I was just thinking about medicine... dangerous!

The climate of medicine is definitely changing, and not for the better. Just today, our small group of hospitalists (those who just take care of patients in hospitals), met with our CEO, to discuss ways to bring down our lengths of stay for patients in our hospital. Now this discussion came about because our hospital, in November, lost money - the total for the hospital was over 1 million dollars in the red. Now,  I do not pretend to understand all the whys and wherefores of how this came about, but I will tell you that medicare payments to hospitals look like they will take a major nosedive (to the tune of 25%) in 2013. That is enough to make any hospital CEO have indigestion, angina or worse.

And so, why am I writing this?

It is because I really used to love this avocation. I truly loved taking care of sick patients - those who needed my expertise, who looked to me for answers, and for help. But it is hard to love a job in which your working long hours, taking care that your very ill patients are properly cared for, is summarized on a sheet of paper in which your length of stay, your case-mix index, and your standing compared to "the national average" means so much more than your skills and compassion.

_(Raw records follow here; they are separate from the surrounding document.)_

(* ===== verification/CollectorBinary.v ===== *)
(** * The event collector

    [src/internal/evcollector] and [src/cmd/event_collector/main.go]: the binary that sends the
    events of Kubernetes to the [kubernetes_events] sources of an aggregator. A collector is
    a state machine driven by what its [select]s choose and what its calls return; the
    collectors that run follow the receivers of the configuration file. *)

From S2P Require Export WorkloadPlan Config.

(** ** Events *)

(** [corev1.Event], the fields used. Times are nanoseconds since 1970. *)
Record Event := {
  ev_uid : string; ev_message : string; ev_reason : string; ev_action : string; ev_type : string;
  ev_name : string; ev_namespace : string;
  ev_creation_timestamp : Z; ev_first_timestamp : Z; ev_last_timestamp : Z; ev_event_time : Z;
  ev_source_host : string; ev_source_component : string;
  ev_obj_uid : string; ev_obj_kind : string; ev_obj_name : string; ev_obj_namespace : string;
  ev_obj_api_version : string; ev_obj_resource_version : string; ev_obj_field_path : string
}.

(** [time.Time{}], the first second of the year 1. *)
Definition zero_time : Z := -62135596800 * second.

Definition eventTimestamp (ev : Event) : Z :=
  if negb (bool_decide (ev_event_time ev = zero_time)) then ev_event_time ev
  else if negb (bool_decide (ev_last_timestamp ev = zero_time)) then ev_last_timestamp ev
  else if negb (bool_decide (ev_first_timestamp ev = zero_time)) then ev_first_timestamp ev
  else zero_time.

(** [gen.Value]: bytes, and maps, whose entries are listed as the source does. *)
Inductive LogValue := LBytes (b : string) | LMap (fields : list (string * LogValue)).

Definition valueFromString (s : string) : LogValue := LBytes s.
(** X3 — an identifier tells its key and its token apart: for keys without
    [;], two identifiers are equal only if they were built from the same key
    and the same token (so two identifiers of one volume differ exactly when
    their tokens differ); the receiver plays no part. *)
Theorem identifier_injective ign1 ign2 u1 u2 k1 k2 :
  contains_byte ";" k1 = false → contains_byte ";" k2 = false →
  buildTerraformKey ign1 u1 k1 = buildTerraformKey ign2 u2 k2 →
  k1 = k2 ∧ u1 = u2.
Proof.
  intros H1 H2 Heq.
  pose proof (decode_build_clean ign1 u1 k1 H1) as D1.
  pose proof (decode_build_clean ign2 u2 k2 H2) as D2.
  rewrite Heq, D2 in D1. injection D1 as ->. split; [done|].
  unfold buildTerraformKey in Heq.
  apply append_cancel_l in Heq. by injection Heq.
Qed.

Lemma identifier_injective_witness :
  "/pool/node1" = "/pool/node1" ∧ "58a1" = "58a1".
Proof.
  apply (identifier_injective newIgnitionDef (Sample.node1 "{}")
           "58a1" "58a1" "/pool/node1" "/pool/node1");
    reflexivity.
Defined.

(** What a successful run did: it created one volume, from the serialized
    descriptor of the request, read that volume's key, and returned the
    identifier built from that key and the fresh token. *)
Lemma provision_success_shape env ign w id w' :
  CreateAndUpload env ign w = ((id, None), w') →
  ∃ size xml key,
    env_xml_Marshal env (descriptor env ign size) = inr xml ∧
    host_volumes w' = (host_volumes w ++ [(PoolName ign, xml)])%list ∧
    env_GetKey env (PoolName ign) xml = inr key ∧
    id = buildTerraformKey ign (env_TimeOrderedUUID env) key.
Proof.
  intros H. run_host. cases; back_to_caller; cbn; rewrite ?Hvols.
  all: eexists _, _, _; by split_and!.
Qed.
Lemma processEntry_names today st e :
  map names (st_db (processEntry today st e)) = map names (st_db st).
Proof.
  destruct (processEntry_one today st e) as [[f ->] | (l & k & u & _ & ->)].
  - reflexivity.
  - unfold st_db. simpl. rewrite map_map.
    apply map_ext. intros w. apply names_bump.
Qed.

Lemma fold_names today ws st :
  map names (st_db (fold_left (processEntry today) ws st))
  = map names (st_db st).
Proof.
  revert st. induction ws as [|e ws IH]; intros st; simpl; [reflexivity|].
  rewrite IH. apply processEntry_names.
Qed.

Lemma runLoop_names today db ws :
  map names (st_db (runLoop today db ws)) = map names db.
Proof. unfold runLoop. rewrite fold_names. reflexivity. Qed.

(** The matcher gives the same answers throughout a batch. *)
Lemma runLoop_find today db ws q :
  findWordInDatabase (st_db (runLoop today db ws)) q
  = findWordInDatabase db q.
Proof. apply findWordInDatabase_names, runLoop_names. Qed.

Lemma updateWordProgress_store today ws db :
  snd (updateWordProgress today ws db) = st_db (runLoop today db ws).
Proof. destruct ws; reflexivity. Qed.

Lemma checkHolds_bump today level key w :
  (1 <= level)%Z -> checkHolds w -> checkHolds (bump today level key w).
Proof.
  unfold bump, checkHolds. destruct (Sql.english_is key w); simpl; auto.
Qed.

Lemma processEntry_check today st e :
  Forall checkHolds (st_db st) ->
  Forall checkHolds (st_db (processEntry today st e)).
Proof.
  intros H.
  destruct (processEntry_one today st e) as [[f ->] | (l & k & u & Hl & ->)].
  - exact H.
  - unfold st_db in *. simpl. apply Forall_map.
    eapply Forall_impl; [|exact H]. intros w. apply checkHolds_bump, Hl.
Qed.

Lemma fold_check today ws st :
  Forall checkHolds (st_db st) ->
  Forall checkHolds (st_db (fold_left (processEntry today) ws st)).
Proof.
  revert st. induction ws as [|e ws IH]; intros st H; simpl; [exact H|].
  apply IH, processEntry_check, H.
Qed.

Lemma levelAtLeastOne_bump today level key w :
  (1 <= level)%Z -> levelAtLeastOne w ->
  levelAtLeastOne (bump today level key w).
Proof.
  unfold bump, levelAtLeastOne.
  destruct (Sql.english_is key w); simpl; eauto.
Qed.

Lemma fold_levels today ws st :
  Forall levelAtLeastOne (st_db st) ->
  Forall levelAtLeastOne (st_db (fold_left (processEntry today) ws st)).
Proof.
  revert st. induction ws as [|e ws IH]; intros st H; simpl; [exact H|].
  apply IH.
  destruct (processEntry_one today st e) as [[f ->] | (l & k & u & Hl & ->)].
  - exact H.
  - unfold st_db in *. simpl. apply Forall_map.
    eapply Forall_impl; [|exact H]. intros w.
    apply levelAtLeastOne_bump, Hl.
Qed.

End Updater.

Section UpdaterClaims.

Import ToolUtils UpdateWordProgress.

Lemma fold_updated_incl today ws st u :
  In u (st_updated st) ->
  In u (st_updated (fold_left (processEntry today) ws st)).
Proof.
  revert st. induction ws as [|e ws IH]; intros st H; simpl; [exact H|].
  apply IH.
  destruct (processEntry_one today st e) as [[f ->] | (l & k & x & _ & ->)].
  - exact H.
  - unfold st_updated in *. simpl. apply in_or_app. left. exact H.
Qed.

Lemma fold_failed_incl today ws st f :
  In f (st_failed st) ->
  In f (st_failed (fold_left (processEntry today) ws st)).
Proof.
  revert st. induction ws as [|e ws IH]; intros st H; simpl; [exact H|].
  apply IH.
  destruct (processEntry_one today st e) as [[x ->] | (l & k & x & _ & ->)].
  - unfold st_failed in *. simpl. apply in_or_app. left. exact H.
  - exact H.
Qed.

(** One resolved entry, from any state of the loop whose row passes the
    schema's check. *)
Lemma processEntry_resolved today st e q k w :
  searchTerm e = Some q ->
  findWordInDatabase (st_db st) q = Some k ->
  truthy k = true ->
  Sql.get (Sql.english_is k) (st_db st) = Some w ->
  (1 <= newProficiency (e_success e) (nullish (proficiency_level w) 1))%Z ->
  let level :=
    newProficiency (e_success e) (nullish (proficiency_level w) 1) in
  processEntry today st e
  = ((map (bump today level k) (st_db st),
      st_updated st ++ [mkUpdatedWord k (cantonese_jyutping w) today level]),
     st_failed st)
  /\ Sql.get (Sql.english_is k) (st_db (processEntry today st e))
     = Some (mkWord k (cantonese_jyutping w) today (Some level)).
Proof.
  intros Hs Hf Ht Hw Hl level.
  assert (H := processEntry_spec today st e).
  rewrite Hs, Hf, Ht in H. destruct H as (w' & Hw' & H).
  rewrite Hw in Hw'. injection Hw' as <-. cbv zeta in H.
  fold level in H, Hl.
  destruct (level <? 1)%Z eqn:E; [lia|].
  split; [exact H|]. rewrite H.
  etransitivity; [exact (get_map_bump today level k (st_db st) w Hw)|].
  unfold setProgress. apply get_english in Hw as [_ ->]. reflexivity.
Qed.

End UpdaterClaims.

(** C1, as stated, fails in two places.  (1) A row can be stored under
    the empty key ([addNewWord] accepts it).  A query that the matcher
    resolves to that row is answered with the empty key, which the loop
    takes for no answer: the entry is reported as not found and the row
    keeps its level and its date.  (2) Levels are numbers: at level 2^53 a
    successful entry leaves the level where it is, [2^53 + 1] not being a
    number. *)
Lemma C1_counterexample :
  (let db := snd (OldSystemPrompt.addNewWord "2025-01-01" EmptyString
                    "maau1" []) in
   let e := UpdateWordProgress.mkEntry None (Some "maau1") true in
   reachable db
   /\ db = [mkWord EmptyString "maau1" "2025-01-01" (Some 1%Z)]
   /\ UpdateWordProgress.searchTerm e = Some "maau1"
   /\ ToolUtils.findWordInDatabase db "maau1" = Some EmptyString
   /\ UpdateWordProgress.updateWordProgress "2025-06-01" [e] db
      = (Returned
           (UpdateWordProgress.mkResult false
              "Updated 0 word(s). 1 word(s) failed to update." []
              (Some [UpdateWordProgress.mkFailedWord "maau1"
                       (UpdateWordProgress.notFoundReason "maau1")])),
         db))
  /\
  (let db := [mkWord "cat" "maau1" "2025-01-01" (Some (2 ^ 53)%Z)] in
   let e := UpdateWordProgress.mkEntry (Some "cat") None true in
   Forall checkHolds db
   /\ ToolUtils.findWordInDatabase db "cat" = Some "cat"
   /\ snd (UpdateWordProgress.updateWordProgress "2025-06-01" [e] db)
      = [mkWord "cat" "maau1" "2025-06-01" (Some (2 ^ 53)%Z)]
   /\ snd (UpdateWordProgress.updateWordProgress "2025-06-01" [e] db)
      <> [mkWord "cat" "maau1" "2025-06-01" (Some (2 ^ 53 + 1)%Z)]).
Proof.
  split.
  - cbv zeta. split; [|repeat split].
    eapply reachable_step; [apply reachable_init | apply step_add].
  - cbv zeta. split; [|split; [|split]].
    + repeat constructor. unfold checkHolds. simpl. lia.
    + reflexivity.
    + reflexivity.
    + vm_compute. discriminate.
Qed.

(** C1 (amended).  Take a store whose rows pass the schema's check and a
    batch [pre ++ e :: post], and let the query text of [e] resolve to the
    stored key [k].
    - When [k] is not empty, the row of [k] exists when the loop reaches
      [e]; if its level at that moment, [level] ([1] for [NULL]), is at
      most [MAX_SAFE_INTEGER], the iteration for [e] sets the level to
      [level + 1] when [success] is true and to [max (level - 1) 1] when it
      is false, and sets the date to [today]; the other columns are kept,
      the updated row is added to [updatedWords] of the result and nothing
      is added to [failedWords].
    - When [k] is the empty key, the iteration for [e] changes nothing in
      the store and adds the entry to [failedWords] as not found. *)
Theorem C1_progress_update_sets_level_and_date :
  forall (today : string) (db : Store)
         (pre : list UpdateWordProgress.Entry) (e : UpdateWordProgress.Entry)
         (q k : string),
    Forall checkHolds db ->
    UpdateWordProgress.searchTerm e = Some q ->
    ToolUtils.findWordInDatabase db q = Some k ->
    let before := UpdateWordProgress.runLoop today db pre in
    let after := UpdateWordProgress.runLoop today db (pre ++ [e]) in
    (k <> EmptyString ->
     exists w,
       let level := nullish (proficiency_level w) 1 in
       let level' :=
         if UpdateWordProgress.e_success e
         then (level + 1)%Z else Z.max (level - 1) 1 in
       Sql.get (Sql.english_is k) (UpdateWordProgress.st_db before) = Some w
       /\ ((level <= Js.MAX_SAFE_INTEGER)%Z ->
           Sql.get (Sql.english_is k) (UpdateWordProgress.st_db after)
           = Some (mkWord k (cantonese_jyutping w) today (Some level'))
           /\ UpdateWordProgress.st_updated after
              = UpdateWordProgress.st_updated before
                  ++ [UpdateWordProgress.mkUpdatedWord
                        k (cantonese_jyutping w) today level']
           /\ UpdateWordProgress.st_failed after
              = UpdateWordProgress.st_failed before
           /\ forall post,
                exists r,
                  fst (UpdateWordProgress.updateWordProgress
                         today (pre ++ e :: post) db) = Returned r
                  /\ In (UpdateWordProgress.mkUpdatedWord
                           k (cantonese_jyutping w) today level')
                        (UpdateWordProgress.updatedWords r)))
    /\ (k = EmptyString ->
        UpdateWordProgress.st_db after = UpdateWordProgress.st_db before
        /\ UpdateWordProgress.st_updated after
           = UpdateWordProgress.st_updated before
        /\ UpdateWordProgress.st_failed after
           = UpdateWordProgress.st_failed before
               ++ [UpdateWordProgress.mkFailedWord q
                     (UpdateWordProgress.notFoundReason q)]).
Proof.
  intros today db pre e q k Hdb Hs Hf before after.
  assert (Hf' : ToolUtils.findWordInDatabase
                  (UpdateWordProgress.st_db before) q = Some k)
    by (unfold before; rewrite runLoop_find; exact Hf).
  assert (Happ : after = UpdateWordProgress.processEntry today before e).
  { unfold after, before, UpdateWordProgress.runLoop. rewrite fold_left_app.
    reflexivity. }
  split.
  - intros Hk.
    assert (Ht : truthy k = true)
      by (destruct k; [contradiction | reflexivity]).
    destruct (resolved_is_stored _ _ _ Hf') as [w Hw].
    assert (Hc : checkHolds w).
    { assert (Hall : Forall checkHolds (UpdateWordProgress.st_db before)).
      { unfold before, UpdateWordProgress.runLoop. apply fold_check.
        exact Hdb. }
      rewrite Forall_forall in Hall. apply Hall.
      apply get_english in Hw. tauto. }
    assert (Hone : (1 <= nullish (proficiency_level w) 1)%Z).
    { unfold checkHolds in Hc.
      destruct (proficiency_level w); simpl; [exact Hc | lia]. }
    assert (Hl : (1 <= UpdateWordProgress.newProficiency
                         (UpdateWordProgress.e_success e)
                         (nullish (proficiency_level w) 1))%Z)
      by (apply newProficiency_floor, Hone).
    destruct (processEntry_resolved today before e q k w Hs Hf' Ht Hw Hl)
      as [Hstep Hget].
    exists w. cbv zeta. split; [exact Hw|]. intros Hsafe.
    rewrite (newProficiency_safe _ _ (conj Hone Hsafe)) in Hstep, Hget.
    rewrite Happ.
    split; [exact Hget|].
    split; [rewrite Hstep; reflexivity|].
    split; [rewrite Hstep; reflexivity|].
    intros post.
    assert (Hin : In (UpdateWordProgress.mkUpdatedWord k (cantonese_jyutping w)
                        today
                        (if UpdateWordProgress.e_success e
                         then (nullish (proficiency_level w) 1 + 1)%Z
                         else Z.max (nullish (proficiency_level w) 1 - 1) 1))
                     (UpdateWordProgress.st_updated
                        (UpdateWordProgress.runLoop today db
                           (pre ++ e :: post)))).
    { unfold UpdateWordProgress.runLoop.
      change (pre ++ e :: post) with (pre ++ [e] ++ post).
      rewrite app_assoc, fold_left_app. apply fold_updated_incl.
      fold (UpdateWordProgress.runLoop today db (pre ++ [e])).
      fold after. rewrite Happ, Hstep.
      unfold UpdateWordProgress.st_updated. simpl.
      apply in_or_app. right. left. reflexivity. }
    unfold UpdateWordProgress.updateWordProgress.
    destruct (pre ++ e :: post) eqn:E.
    + destruct pre; discriminate.
    + eexists. split; [reflexivity|]. exact Hin.
  - intros ->. rewrite Happ.
    assert (H := processEntry_spec today before e).
    rewrite Hs, Hf' in H. simpl in H. rewrite H.
    split; [reflexivity|]. split; reflexivity.
Qed.
(** Where the sender thread stands inside [_sndrcv_snd]. *)
Inductive SndPc :=
| SndLoop                 (* at the head of [for p in self.tobesent] *)
| SndInserted (p : Packet) (* [hsent] updated, about to call [self.pks.send(p)] *)
| SndSlept                (* after [send] and [sleep], about to test [breakout] *)
| SndFinished.            (* past the [finally] block *)

(** The state shared by the two threads, the socket, and the sender's
    locals.  [multi], [threaded] are arguments of the constructor. *)
Record State := mkState {
  hsent : list (bytes * list Packet);   (* Dict[bytes, List[Packet]] *)
  ans : list (Packet * Packet);         (* QueryAnswer(sentpkt, r) *)
  noans : Z;
  notans : Z;
  nbrecv : Z;
  _send_done : bool;
  breakout : bool;                      (* the Event *)
  sniffer_stopped : bool;               (* [sniffer.stop(join=False)] was called *)
  has_answered : list Packet;           (* objects carrying [_answered] *)
  wire : list Packet;                   (* arguments of [self.pks.send], in order *)
  snd_iter : list Packet;               (* what the iterator over [tobesent] still holds *)
  snd_i : Z;
  snd_pc : SndPc
}.

Definition bucket (h : bytes) (st : State) : list Packet :=
  default [] (PyDict.get h (hsent st)).

(** [self.hsent.setdefault(h, []).append(p)] *)
Definition setdefault_append (h : bytes) (p : Packet)
    (d : list (bytes * list Packet)) : list (bytes * list Packet) :=
  PyDict.set h (default [] (PyDict.get h d) ++ [p]) d.

(** [list(itertools.chain( *self.hsent.values()))] *)
Definition chain_values (d : list (bytes * list Packet)) : list Packet :=
  concat (PyDict.values d).

(** How often [s] occurs in a list of stimuli. *)
Definition occurrences (s : Packet) (l : list Packet) : nat :=
  length (filter (λ x, x = s) l).

(** The number of pairs [(s, r)] in a list of query/answer pairs. *)
Definition answer_count (s : Packet) (l : list (Packet * Packet)) : nat :=
  occurrences s (map fst l).

(** The number of distinct stimuli in a list of query/answer pairs. *)
Definition distinct_stimuli (l : list (Packet * Packet)) : nat :=
  length (remove_dups (map fst l)).

(** [p] is known to the dispatcher: it is in the bucket of its
    fingerprint, or the dispatcher has already paired it with a reply. *)
Definition recorded (p : Packet) (st : State) : Prop :=
  p ∈ bucket (hashret p) st ∨ p ∈ map fst (ans st).

(** The invariant of a pass whose wire held [w0] at its start: the
    stimulus about to be sent, and every stimulus sent in the pass, is
    recorded. *)
Definition send_invariant (w0 : list Packet) (st : State) : Prop :=
  (∀ p, snd_pc st = SndInserted p → recorded p st) ∧
  ∃ sent, wire st = w0 ++ sent ∧ ∀ p, p ∈ sent → recorded p st.

(** Where a stimulus can be: paired, in the table, or still to be sent. *)
Definition whereabouts (s : Packet) (st : State) : nat :=
  (answer_count s (ans st) + occurrences s (chain_values (hsent st))
   + occurrences s (snd_iter st))%nat.

(** The invariant of multi-answer mode: the flagged stimuli are the
    paired ones, each flagged once, and [noans] counts them. *)
Definition multi_invariant (st : State) : Prop :=
  NoDup (has_answered st) ∧
  noans st = Z.of_nat (length (has_answered st)) ∧
  ∀ s, s ∈ has_answered st ↔ s ∈ map fst (ans st).

(** A pass, as [(given, left)], that left as many stimuli outstanding as
    it was given: nothing was answered. *)
Definition no_progress (pass : nat * nat) : Prop := pass.1 = pass.2.

Section WithMode.
Variable multi : bool.

(** [_stop_sniffer_if_done]: the sniffer is asked to stop once the sender
    is done and every stimulus counted in [notans] is answered. *)
Definition _stop_sniffer_if_done (st : State) : State :=
  if _send_done st && (notans st <=? noans st) && negb multi then
    mkState (hsent st) (ans st) (noans st) (notans st) (nbrecv st)
      (_send_done st) (breakout st) true (has_answered st) (wire st)
      (snd_iter st) (snd_i st) (snd_pc st)
  else st.

(** The body of [if r.answers(sentpkt):] inside [_process_packet], for the
    stimulus [sentpkt] found at index [i] of the bucket [hlst] of [h]. *)
Definition record_match (h : bytes) (hlst : list Packet) (i : nat)
    (sentpkt r : Packet) (st : State) : State :=
  let ans' := ans st ++ [(sentpkt, r)] in
  if negb multi then
    (* del hlst[i]; self.noans += 1 *)
    mkState (PyDict.set h (delete i hlst) (hsent st)) ans' (noans st + 1)
      (notans st) (nbrecv st) (_send_done st) (breakout st)
      (sniffer_stopped st) (has_answered st) (wire st)
      (snd_iter st) (snd_i st) (snd_pc st)
  else
    (* if not hasattr(sentpkt, '_answered'): self.noans += 1
       sentpkt._answered = 1 *)
    let flagged := bool_decide (sentpkt ∈ has_answered st) in
    mkState (hsent st) ans'
      (if flagged then noans st else noans st + 1)
      (notans st) (nbrecv st) (_send_done st) (breakout st)
      (sniffer_stopped st)
      (if flagged then has_answered st else has_answered st ++ [sentpkt])
      (wire st) (snd_iter st) (snd_i st) (snd_pc st).

(** The first stimulus of the bucket of [r.hashret()] that [r] answers:
    [for i, sentpkt in enumerate(hlst): if r.answers(sentpkt): ... break]. *)
Definition first_match (r : Packet) (st : State) : option (nat * Packet) :=
  match PyDict.get (hashret r) (hsent st) with
  | Some hlst => list_find (λ sentpkt, answers r sentpkt = true) hlst
  | None => None
  end.

Definition count_unmatched (st : State) : State :=
  mkState (hsent st) (ans st) (noans st) (notans st) (nbrecv st + 1)
    (_send_done st) (breakout st) (sniffer_stopped st) (has_answered st)
    (wire st) (snd_iter st) (snd_i st) (snd_pc st).

(** [_process_packet(self, r)] *)
Definition _process_packet (r : option Packet) (st : State) : State :=
  match r with
  | None => st
  | Some r =>
      let h := hashret r in
      match first_match r st with
      | Some (i, sentpkt) =>
          _stop_sniffer_if_done (record_match h (bucket h st) i sentpkt r st)
      | None => count_unmatched (_stop_sniffer_if_done st)
      end
  end.

(** The [finally] block of [_sndrcv_snd] (without a flood generator) and
    the call of [_stop_sniffer_if_done] that follows it. *)
Definition snd_finish (st : State) : State :=
  _stop_sniffer_if_done
    (mkState (hsent st) (ans st) (noans st)
       (if _send_done st then notans st else snd_i st)
       (nbrecv st) true (breakout st) (sniffer_stopped st)
       (has_answered st) (wire st) (snd_iter st) (snd_i st) SndFinished).

(** One atomic step of the sender thread.  [send_ok = false]: the call of
    [self.pks.send(p)] raises, which leaves the loop for the handlers and
    the [finally] block. *)
Definition snd_step (send_ok : bool) (st : State) : State :=
  match snd_pc st with
  | SndLoop =>
      match snd_iter st with
      | p :: rest =>
          mkState (setdefault_append (hashret p) p (hsent st)) (ans st)
            (noans st) (notans st) (nbrecv st) (_send_done st) (breakout st)
            (sniffer_stopped st) (has_answered st) (wire st)
            rest (snd_i st) (SndInserted p)
      | [] => snd_finish st
      end
  | SndInserted p =>
      if send_ok then
        mkState (hsent st) (ans st) (noans st) (notans st) (nbrecv st)
          (_send_done st) (breakout st) (sniffer_stopped st)
          (has_answered st) (wire st ++ [p]) (snd_iter st) (snd_i st) SndSlept
      else snd_finish st
  | SndSlept =>
      if breakout st then snd_finish st
      else
        mkState (hsent st) (ans st) (noans st) (notans st) (nbrecv st)
          (_send_done st) (breakout st) (sniffer_stopped st)
          (has_answered st) (wire st) (snd_iter st) (snd_i st + 1) SndLoop
  | SndFinished => st
  end.

(** What the scheduler can let happen during a pass. *)
Inductive Event :=
| SndStep                 (* the sender thread advances by one step *)
| SndRaise                (* the sender's next step is a [send] that raises *)
| Rcv (r : option Packet) (* the sniffer hands [r] to [_process_packet] *)
| SetBreakout.            (* [self.breakout.set()] by another thread *)

Definition is_rcv (e : Event) : bool :=
  match e with Rcv _ => true | _ => false end.

Definition set_breakout (b : bool) (st : State) : State :=
  mkState (hsent st) (ans st) (noans st) (notans st) (nbrecv st)
    (_send_done st) b (sniffer_stopped st) (has_answered st) (wire st)
    (snd_iter st) (snd_i st) (snd_pc st).

Definition step (e : Event) (st : State) : State :=
  match e with
  | SndStep => snd_step true st
  | SndRaise =>
      match snd_pc st with
      | SndInserted _ => snd_step false st
      | _ => st
      end
  | Rcv r => _process_packet r st
  | SetBreakout => set_breakout true st
  end.

Definition run (sched : list Event) (st : State) : State :=
  fold_left (λ s e, step e s) sched st.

Now, when I got out of training, I was really ready to do whatever needed to be done, to go that extra mile, for my patients. And I was looked up to, was sought after, and was highly regarded for my efforts. These efforts have not changed, however, their significance has been trivialized, to the point where I have been considering that this might just not be worth it after all.

How and why have we gone so far off that formerly sacred path; you know the one with the doctor and the patient being the important ones in this mix? It is economics, purely and simply economics. It has to do with the invention of the DRG (Diagnosis Related Group), and with the influx of the overseers who have come to recoup the revenues that were considered wasteful.

This was made even more poignant when I was listening to a discussion about the current state of medicine, and one of my colleagues said that a prominent cardiovascular surgeon became discouraged, when he found out that it would cost more to have his dog operated upon, than he would get from doing a heart transplant! Yes, that's right.

So, do I plan to put up with this nit-picking, mind-bending and basically made-up trivia? Well, for the present time, yes. Though I tell you, it takes the joy out of this season of joy to read that your length of stay, factored in with your case-mix-index just doesn't seem to be measuring up to standards.